VIDEO: Acute intermittent porphyria therapeutic progresses to phase 3

SAN FRANCISCO — In this exclusive video perspective from The Liver Meeting 2018, Karl E. Anderson, MD, from the University of Texas Medical Branch, discusses positive phase 1/2 results for givosiran, an investigational RNAi therapeutic for patients with acute intermittent porphyria.

“We found that it had a long duration of affect, of at least a month, so it can be given monthly,” Anderson told Healio Gastroenterology and Liver Disease. “It was effective in downregulating urinary [aminolevulinic acid (ALA)] and [porphobilinogen (PBG)].”

As of February 2018, monthly dosing achieved approximately 60% to 70% aminolevulinic acid synthase 1 (ALAS1) mRNA silencing. Results from up to 22 months of treatment in an open-label extension of the study including continuous dosing of 2.5 mg/kg per month led to enhanced clinical activity with ALA and PBG lowered by more than 80%.

According to Anderson, the safety profile was good with one patient who died of acute pancreatitis that was considered unrelated to study drug as there was evidence of gallstone disease.

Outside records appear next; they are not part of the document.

(** * Background-Remover: pixel algorithms, editor state, command history,
      render engine and worker pool, embedded from the TypeScript sources.

    Conventions of the embedding.
    - A [Uint8ClampedArray] is a [list byte]; reading past the end gives
      [None] (JS [undefined]) and a store past the end is ignored, as for
      every typed array.
    - A JS number that the pixel loops compute on is an [option Z]: the
      integer, or [None] for [NaN] ([undefined] coerces to [NaN]).
    - The filter arithmetic is IEEE binary64, the kernel's [float].
    - Strings are ASCII strings. *)

From Stdlib Require Import ZArith Floats Ascii String.
From Stdlib.Strings Require Import Byte.
From stdpp Require Import gmap strings list.

Open Scope Z_scope.

(* Decimal literals such as 0.299 denote the nearest binary64 value, as in
   JavaScript. *)
Set Warnings "-inexact-float".

(** ** JavaScript numbers and typed arrays *)
Module Js.

(** An integer-valued JS number, [None] standing for [NaN]. *)
Definition num := option Z.

Definition sub (a b : num) : num := x ← a; y ← b; Some (x - y).
Definition add (a b : num) : num := x ← a; y ← b; Some (x + y).
Definition mul (a b : num) : num := x ← a; y ← b; Some (x * y).
(** [a ** 2] *)
Definition sq (a : num) : num := mul a a.

(** [a <= b] and [a > b]: every comparison with [NaN] is false. *)
Definition le (a b : num) : bool :=
  match a, b with Some x, Some y => bool_decide (x ≤ y) | _, _ => false end.
Definition gt (a b : num) : bool :=
  match a, b with Some x, Some y => bool_decide (x > y) | _, _ => false end.

Definition Z_of_byte (b : byte) : Z := Z.of_N (Byte.to_N b).

(** Reading [data[i]]. *)
Definition get (data : list byte) (i : nat) : num := Z_of_byte <$> data !! i.

(** The conversion a [Uint8ClampedArray] store applies to an integer-valued
    number: [NaN] becomes 0, other values are clamped to 0..255. *)
Definition toUint8Clamp (v : num) : byte :=
  match v with
  | None => Byte.x00
  | Some z => default Byte.x00 (Byte.of_N (Z.to_N (Z.max 0 (Z.min 255 z))))
  end.

(** [data[i] = v]; a store past the end does nothing. *)
Definition set (data : list byte) (i : nat) (v : num) : list byte :=
  <[i := toUint8Clamp v]> data.

(** *** [parseInt(s, 16)] *)
Definition hexDigit (c : ascii) : option Z :=
  let n := Z.of_nat (nat_of_ascii c) in
  if bool_decide (48 ≤ n ≤ 57) then Some (n - 48)
  else if bool_decide (65 ≤ n ≤ 70) then Some (n - 55)
  else if bool_decide (97 ≤ n ≤ 102) then Some (n - 87)
  else None.

Definition isWhiteSpace (c : ascii) : bool :=
  let n := nat_of_ascii c in
  bool_decide (n = 9 ∨ n = 10 ∨ n = 11 ∨ n = 12 ∨ n = 13 ∨ n = 32)%nat.

Fixpoint skipWhiteSpace (s : list ascii) : list ascii :=
  match s with
  | c :: s' => if isWhiteSpace c then skipWhiteSpace s' else s
  | [] => []
  end.

(** The longest prefix of hex digits, read as a number; [acc] is [None]
    until a first digit has been seen. *)
Fixpoint hexPrefix (acc : option Z) (s : list ascii) : option Z :=
  match s with
  | c :: s' =>
      match hexDigit c with
      | Some d => hexPrefix (Some (16 * default 0 acc + d)) s'
      | None => acc
      end
  | [] => acc
  end.

Definition stripSign (s : list ascii) : bool * list ascii :=
  match s with
  | "-"%char :: t => (true, t)
  | "+"%char :: t => (false, t)
  | _ => (false, s)
  end.

Definition strip0x (s : list ascii) : list ascii :=
  match s with
  | "0"%char :: "x"%char :: t => t
  | "0"%char :: "X"%char :: t => t
  | _ => s
  end.

Definition parseInt16 (s : string) : num :=
  let '(neg, s2) := stripSign (skipWhiteSpace (list_ascii_of_string s)) in
  v ← hexPrefix None (strip0x s2);
  Some (if neg : bool then - v else v).

(** [s.slice(from, to)] for non-negative literal bounds. *)
Definition slice (s : string) (from to : nat) : string :=
  substring from (to - from) s.

End Js.

(** ** src/lib/imageProcessing.ts *)
Module ImageProcessing.
Import Js.

Definition CHUNK_SIZE : nat := Z.to_nat 50000.

(** *** MODE 2: removeSpecificColor (chroma key) *)
Section ChromaKey.
Variables targetR targetG targetB : num.
Variable toleranceSquared : num.

(** Body of the inner [for (pixel ...)] loop. *)
Definition keyPixel (pixel : nat) (data : list byte) : list byte :=
  let i := (pixel * 4)%nat in
  let r := get data i in
  let g := get data (i + 1) in
  let b := get data (i + 2) in
  let distanceSquared :=
    add (add (sq (sub r targetR)) (sq (sub g targetG))) (sq (sub b targetB)) in
  if le distanceSquared toleranceSquared
  then set data (i + 3) (Some 0)
  else data.

(** The test [distanceSquared <= toleranceSquared] of the inner loop, read
    off the buffer at pixel [q] (used to state what the loop computes). *)
Definition matches (data : list byte) (q : nat) : bool :=
  le (add (add (sq (sub (get data (q * 4)) targetR))
               (sq (sub (get data (q * 4 + 1)) targetG)))
          (sq (sub (get data (q * 4 + 2)) targetB)))
     toleranceSquared.

(** [for (pixel = startPixel; pixel < endPixel; pixel++)], the count
    [endPixel - startPixel] being the recursion measure. *)
Fixpoint keyPixels (count pixel : nat) (data : list byte) : list byte :=
  match count with
  | O => data
  | S count' => keyPixels count' (S pixel) (keyPixel pixel data)
  end.

(** [for (startPixel = 0; startPixel < totalPixels; startPixel += chunk)];
    every iteration advances by [chunk], so [fuel = totalPixels + 1]
    iterations are never exhausted when [chunk > 0]. *)
Fixpoint keyChunks (chunk fuel startPixel totalPixels : nat)
    (data : list byte) : list byte :=
  match fuel with
  | O => data
  | S fuel' =>
      if bool_decide (startPixel < totalPixels)%nat then
        let endPixel := Nat.min (startPixel + chunk) totalPixels in
        keyChunks chunk fuel' (startPixel + chunk) totalPixels
          (keyPixels (endPixel - startPixel) startPixel data)
      else data
  end.
End ChromaKey.

(** The pixel buffer [data] of the decoded file after steps 3 and 4;
    [totalPixels = data.length / 4] ([ImageData] buffers hold four bytes
    per pixel). [tolerance] is an integer, as the UI slider supplies. *)
Definition removeSpecificColor (data : list byte) (targetColor : string)
    (tolerance : Z) : list byte :=
  let targetR := parseInt16 (slice targetColor 1 3) in
  let targetG := parseInt16 (slice targetColor 3 5) in
  let targetB := parseInt16 (slice targetColor 5 7) in
  let toleranceSquared := Some (tolerance * tolerance * 3) in
  let totalPixels := (length data / 4)%nat in
  keyChunks targetR targetG targetB toleranceSquared CHUNK_SIZE
    (S totalPixels) 0 totalPixels data.
(** * HyperLogLog cardinality estimator (hyperloglog.go): model and properties

    A shallow embedding of the Go package [hyperloglog].  Unsigned machine
    integers are values of [Z] with their wrap-around written out, the
    register slice is a [list Z] of bytes, [float64] is Rocq's primitive
    binary64 [float], and a Go call that may panic or loop is a computation
    in the [exec] monad below. *)

From Stdlib Require Import ZArith Lia Bool String Ascii DecimalString.
From Stdlib Require Import PrimFloat FloatOps SpecFloat FloatAxioms.
From stdpp Require Import base list.

#[local] Set Warnings "-inexact-float".
#[local] Open Scope Z_scope.

(** ** Machine integers *)

(** Go's [uint] is 64 bits wide on the 64-bit targets modelled here. *)
Definition uint_bits : Z := 64.

Definition u8 (x : Z) : Z := x mod 2 ^ 8.
Definition u32 (x : Z) : Z := x mod 2 ^ 32.
Definition u64 (x : Z) : Z := x mod 2 ^ 64.
Definition uint (x : Z) : Z := x mod 2 ^ uint_bits.

(** [x << n] and [x >> n] on a [uint32]: a shift count of 32 or more gives 0
    (Go shifts as if by 1, [n] times). *)
Definition shl32 (x n : Z) : Z := if n <? 32 then u32 (Z.shiftl x n) else 0.
Definition shr32 (x n : Z) : Z := if n <? 32 then Z.shiftr x n else 0.

(** ** Outcomes of a Go call *)

(** A call returns, panics with a run-time error, or has not returned when
    the fuel given to its loops is spent. *)
Inductive exec (T : Type) : Type :=
| Done (a : T)
| Panic (msg : string)
| Timeout.
Arguments Done {T} a.
Arguments Panic {T} msg.
Arguments Timeout {T}.

#[export] Instance exec_ret : MRet exec := fun _ a => Done a.
#[export] Instance exec_bind : MBind exec := fun _ _ k c =>
  match c with
  | Done a => k a
  | Panic msg => Panic msg
  | Timeout => Timeout
  end.

(** A fuelled computation terminates when some amount of fuel is enough for
    it to return or panic. *)
Definition terminates {T : Type} (run : nat -> exec T) : Prop :=
  exists fuel, run fuel <> Timeout.

Definition index_out_of_range : string := "index out of range".

(** ** float64 and the functions of package math that the estimator calls *)

Module Float64.
(** [loopCount++; if ((loopCount % slope_xsize) == 0) loopCount = 0;] *)
Definition advance (s : St) : St :=
  let s := set_loopCount s (wrap_int (loopCount s + 1)) in
  if int_rem (loopCount s) slope_xsize =? 0 then set_loopCount s 0 else s.

(** [setup()], given the first value of [analogRead(A0)]. *)
Definition setup (reading : Z) : St :=
  let acc := F32.of_int reading in
  {| midiNoteBuffer := nb_setup;
     lastAfterTouchMessage := at_clear;
     baseline := F32.of_int 0;
     accumulator := acc;
     sample := replicate (Z.to_nat slope_xsize) acc;
     currentValue := acc;
     loopCount := 0;
     lastMessage := 0;
     lastChannelUsed := 0;
     lastBend := -1 |}.

(** [loop()] *)
Definition loop (s : St) (i : Tick) : St * list Effect :=
  let '(s, o1) := midi_read s (midi_in i) in
  let s := ribbon_filter s (analog i) in
  let '(s, o2) := ribbon_bend s (millis_test i) (millis_stamp i) in
  (advance s, o1 ++ o2).

(** The sketch after [setup] and one [loop] per element of [ticks]. *)
Fixpoint run_from (s : St) (ticks : list Tick) : St * list Effect :=
  match ticks with
  | [] => (s, [])
  | i :: rest =>
      let '(s1, o1) := loop s i in
      let '(s2, o2) := run_from s1 rest in
      (s2, o1 ++ o2)
  end.

Definition run (reading : Z) (ticks : list Tick) : St * list Effect :=
  run_from (setup reading) ticks.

A larger phase 3 study is underway with complete enrollment of 94 patients. The phase 3 study is being conducted in 36 centers in 18 countries.

“Initial results should be available in early 2019 and applications for approval in the U.S. and Europe will be submitted in 2018 and 2019,” Anderson said.

Reference:

Anderson KE, et al. Abstract 0079. Presented at: The Liver Meeting 2018; Nov. 9-13, 2018; San Francisco.

Disclosure: Anderson reports he has financial connections with Alnylam Pharmaceuticals, Mitsubishi Tanabe Pharma and Recordati Rare Diseases.